Paradise Beach – Recensione
La natura selvaggia e gli animali poco pacifici che la popolano, da sempre fanno paura all’uomo, Spielberg lo aveva già capito negli anni ’70 con il suo Lo squalo, Jaume Collet-Serra ha voluto riportare a galla uno dei divoratori dell’oceano per mettere ancora una volta in scena la lotta fra uomo e natura.
La protagonista di Paradise Beach (in originale The Shallows) è Nancy (Blake Lively), una studentessa di medicina. Va in Messico per ritrovare la spiaggia segreta ed isolata che amava tanto la madre, morta per un cancro e mentre sta facendo surf da sola, viene attaccata da un grande squalo bianco che le impedisce di tornare a riva. Anche se pochi metri la separano dalla salvezza della spiaggia, dovrà mettere in gioco tutta la sua forza di volontà per sopravvivere.
La sopravvivenza è fondamentale, è l’elemento che scatena la paura, che mantiene viva la protagonista insieme alla tensione, nello spettatore. Come aveva già fatto il marito Ryan Reynolds in Buried, dove si ritrovava vivo e vegeto in una cassa di legno sottoterra, la brava Blake Lively deve invece affrontare una sfida ai limiti per tentare di liberarsi dalla morsa di uno squalo assetato di sangue.
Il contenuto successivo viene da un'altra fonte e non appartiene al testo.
(** * add_widget_target.py: the EhDownloadWidget project patcher

    A shallow embedding of [add_widget_target.py].  The script reads a
    [project.pbxproj] file, threads its text through seventeen calls of
    [str.replace] and writes the result back.  Texts are lists of
    characters; [str.replace] is the left-to-right, non-overlapping
    replacement of Python. *)

From Stdlib Require Import Ascii String.
From stdpp Require Import base list sorting strings gmap.

Abbreviation text := (list ascii).

(** ** Python's [str.replace] on sequences *)

Section Replace.
Context {A : Type} `{EqDecision A}.
Implicit Types (old new s : list A).

(** [starts_with old s] is [s.startswith(old)]. *)
Fixpoint starts_with old s : bool :=
  match old, s with
  | [], _ => true
  | _ :: _, [] => false
  | a :: old', b :: s' => if decide (a = b) then starts_with old' s' else false
  end.

(** The scan of [s.replace(old, new)] for a non-empty [old]: [skip]
    counts the characters of a match that are still to be passed
    over. *)
Fixpoint replace_scan old new (skip : nat) s : list A :=
  match s with
  | [] => []
  | c :: s' =>
      match skip with
      | S k => replace_scan old new k s'
      | O =>
          if starts_with old s
          then new ++ replace_scan old new (length old - 1) s'
          else c :: replace_scan old new 0 s'
      end
  end.

(** [s.replace(old, new)].  With an empty [old] Python puts [new]
    before every character and at the end. *)
Definition replace old new s : list A :=
  match old with
  | [] => new ++ concat (map (fun c => c :: new) s)
  | _ :: _ => replace_scan old new 0 s
  end.

(** [s.count(old)] for a non-empty [old]: the number of matches the
    scan of [replace] meets. *)
Fixpoint count_scan old (skip : nat) s : nat :=
  match s with
  | [] => 0
  | c :: s' =>
      match skip with
      | S k => count_scan old k s'
      | O =>
          if starts_with old s
          then S (count_scan old (length old - 1) s')
          else count_scan old 0 s'
      end
  end.

Definition count old s : nat := count_scan old 0 s.

(** [old in s] *)
Fixpoint contains old s : bool :=
  starts_with old s ||
  match s with
  | [] => false
  | _ :: s' => contains old s'
  end.

(** An occurrence of [q] at index [i] of [d]. *)
Definition occ_at q (d : list A) (i : nat) : Prop :=
  ∀ j, j < length q → d !! (i + j) = q !! j.

Definition occurs q d : Prop := ∃ i, occ_at q d i.

(** [q] occurs in [d] at one index and nowhere else. *)
Definition occurs_once q d : Prop := ∃ i, ∀ j, occ_at q d j ↔ j = i.

End Replace.

(** ** Documents cut into pieces

    To follow a text through the replacements it is cut into pieces:
    the places the script rewrites ([Atom]) and everything in between
    ([Fill]).  The script itself never sees this cut; it is the
    bookkeeping of the proofs. *)

Section Pieces.
Context {A : Type} `{EqDecision A}.
Implicit Types (q x y old new : list A).

Inductive piece : Type :=
| Fill (f : list A)
| Atom (x : list A).

#[global] Instance piece_eq_dec : EqDecision piece.
Proof. solve_decision. Defined.

Definition body (p : piece) : list A :=
  match p with Fill f => f | Atom x => x end.

Definition render (ps : list piece) : list A := concat (map body ps).

Fixpoint atoms (ps : list piece) : list (list A) :=
  match ps with
  | [] => []
  | Fill _ :: ps' => atoms ps'
  | Atom x :: ps' => x :: atoms ps'
  end.

Fixpoint fill_length (ps : list piece) : nat :=
  match ps with
  | [] => 0
  | Fill f :: ps' => length f + fill_length ps'
  | Atom _ :: ps' => fill_length ps'
  end.

(** Start index and content of every atom of the text that starts at
    index [o]. *)
Fixpoint spans_from (o : nat) (ps : list piece) : list (nat * list A) :=
  match ps with
  | [] => []
  | Fill f :: ps' => spans_from (o + length f) ps'
  | Atom x :: ps' => (o, x) :: spans_from (o + length x) ps'
  end.

Definition spans (ps : list piece) : list (nat * list A) := spans_from 0 ps.

(** The [n] characters from index [i] on lie inside one atom. *)
Definition in_atom (ps : list piece) (i n : nat) : Prop :=
  ∃ st x, (st, x) ∈ spans ps ∧ st ≤ i ∧ i + n ≤ st + length x.

(** Every occurrence of [q] in the text lies inside one atom. *)
Definition sep q (ps : list piece) : Prop :=
  ∀ i, occ_at q (render ps) i → in_atom ps i (length q).

(** The effect of [replace old new] on the atoms. *)
Definition subst_text old new x : list A :=
  if decide (x = old) then new else x.

Definition subst_piece old new (p : piece) : piece :=
  match p with
  | Fill f => Fill f
  | Atom x => Atom (subst_text old new x)
  end.

(** The cut of [s], which starts at index [o], that has the atoms
    [occs], given by start index and content in ascending order. *)
Fixpoint build (o : nat) (occs : list (nat * list A)) (s : list A) : list piece :=
  match occs with
  | [] => [Fill s]
  | (i, x) :: occs' =>
      Fill (take (i - o) s) :: Atom x
      :: build (i + length x) occs' (drop (i - o + length x) s)
  end.

Definition starts_before (a b : nat * list A) : Prop := a.1 ≤ b.1.
Definition ends_before (a b : nat * list A) : Prop := a.1 + length a.2 ≤ b.1.
Definition apart (a b : nat * list A) : Prop := ends_before a b ∨ ends_before b a.

(** Cutting every atom into smaller atoms. *)
Definition expand (cut : list A → list (list A)) (p : piece) : list piece :=
  match p with
  | Fill f => [Fill f]
  | Atom x => Atom <$> cut x
  end.

Definition refine (cut : list A → list (list A)) (ps : list piece) : list piece :=
  ps ≫= expand cut.

(** *** Decision procedures on concrete texts *)

(** All indices at which [q] occurs in [d], counted from [o]. *)
Fixpoint positions_from (o : nat) q (d : list A) : list nat :=
  (if starts_with q d then [o] else []) ++
  match d with
  | [] => []
  | _ :: d' => positions_from (S o) q d'
  end.

Definition positions q (d : list A) : list nat := positions_from 0 q d.

(** [x] and [y] are equal as far as both reach. *)
Fixpoint agree x y : bool :=
  match x, y with
  | a :: x', b :: y' => if decide (a = b) then agree x' y' else false
  | _, _ => true
  end.

(** [y.endswith(x)] *)
Definition ends_with x y : bool :=
  bool_decide (length x ≤ length y) &&
  bool_decide (drop (length y - length x) y = x).

(** [x] is [y] with some elements left out. *)
Fixpoint subseq {B : Type} `{EqDecision B} (x y : list B) : bool :=
  match x, y with
  | [], _ => true
  | _ :: _, [] => false
  | a :: x', b :: y' => if decide (a = b) then subseq x' y' else subseq x y'
  end.

(** No occurrence of [q] can reach over the left end of [new] unless
    it reached over the left end of [old] in the same way: every end
    piece of [q] that fits the beginning of [new] is the beginning of
    [old].  [left_safe_from] goes through the end pieces. *)
Fixpoint left_safe_from (t : list A) old new : bool :=
  match t with
  | [] => true
  | _ :: t' =>
      (if agree t new then starts_with t old else true)
      && left_safe_from t' old new
  end.

Definition left_safe q old new : bool :=
  match q with
  | [] => true
  | _ :: t => left_safe_from t old new
  end.

(** The same for the right end: every end piece of [new] that is a
    beginning of [q], and not all of [q], is the end of [old]. *)
Fixpoint right_safe_from (t : list A) q old : bool :=
  match t with
  | [] => true
  | _ :: t' =>
      (if starts_with t q
       then if bool_decide (length t < length q) then ends_with t old else true
       else true)
      && right_safe_from t' q old
  end.

Definition right_safe q old new : bool := right_safe_from new q old.

(** One replacement is harmless for a text whose atoms are [ats] and
    whose occurrences of the texts [watch] all lie inside atoms. *)
Definition edit_ok (watch ats : list (list A)) old new : bool :=
  bool_decide (old ≠ []) &&
  bool_decide (old ∈ watch) &&
  bool_decide (NoDup ats) &&
  forallb (fun x => bool_decide (x = old) || negb (contains old x)) ats &&
  forallb (fun q => bool_decide (q ≠ []) && left_safe q old new && right_safe q old new) watch.

Fixpoint edits_ok (watch ats : list (list A)) (es : list (list A * list A)) : bool :=
  match es with
  | [] => true
  | (old, new) :: es' =>
      edit_ok watch ats old new &&
      edits_ok watch (map (subst_text old new) ats) es'
  end.

Definition apply_edits (es : list (list A * list A)) (s : list A) : list A :=
  foldl (fun c e => replace e.1 e.2 c) s es.

Definition subst_edits (es : list (list A * list A)) (ps : list piece) : list piece :=
  foldl (fun ps e => map (subst_piece e.1 e.2) ps) ps es.

Definition subst_texts (es : list (list A * list A)) (ats : list (list A)) : list (list A) :=
  foldl (fun ats e => map (subst_text e.1 e.2) ats) ats es.

(** The pairs (atom, offset) at which [q] occurs inside an atom of
    [ats]. *)
Definition atom_occs q (ats : list (list A)) : list (list A * nat) :=
  x ← ats; (fun i => (x, i)) <$> positions q x.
Proprio sola soletta però non è, l’unico compagno di sventura, è un simpatico gabbiano di nome Steven Seagull, l’unico del suo gruppo di simili, che riesce a salvarsi. Gamba ed ala spezzata, Nancy e il volatile divideranno uno scoglio per riuscire ad eludere la vista dello squalo.
La pinna è ancora una volta l’elemento che contraddistingue l’animale e la sua pericolosità, ma le ancore di salvezza per Nancy sono poche ed è così che la sua lotta non lascia respiro. Ci si dispera per lei, si prova compassione e si rimane stupiti dalla sua forza d’animo, il suo non arrendersi e lottare, come aveva fatto la madre con il tumore, ma soprattutto la sua intelligenza.
L’ammirazione del paesaggio, la quiete dopo la tempesta, quel silenzio che preannuncia il pericolo e la forza aggressiva dell’animale sono i tre momenti top che scandiscono la pellicola, senza perdersi troppo in scontatezza e dettagli insignificanti.
Il one-woman-show di Collet-Serra, il suo primo al femminile dopo film come Unknown e Non-Stop con Liam Neeson protagonista, riesce a mantenere viva la tensione nello spettatore senza mai cadere nello scontato e nel prevedibile, sebbene il pubblico sia memore de Lo squalo e dei suoi seguiti.
Certo è che Paradise Beach, grazie anche a strumenti come cellulare, orologio tecnologico e videocamera GoPro, rappresentano la perfetta versione 2.0 dei film del passato ai quali si ispira, per una pellicola che nella sua semplicità tematica riesce a stupire, diretto in pieno rispetto della natura e del suo rapporto con l’uomo.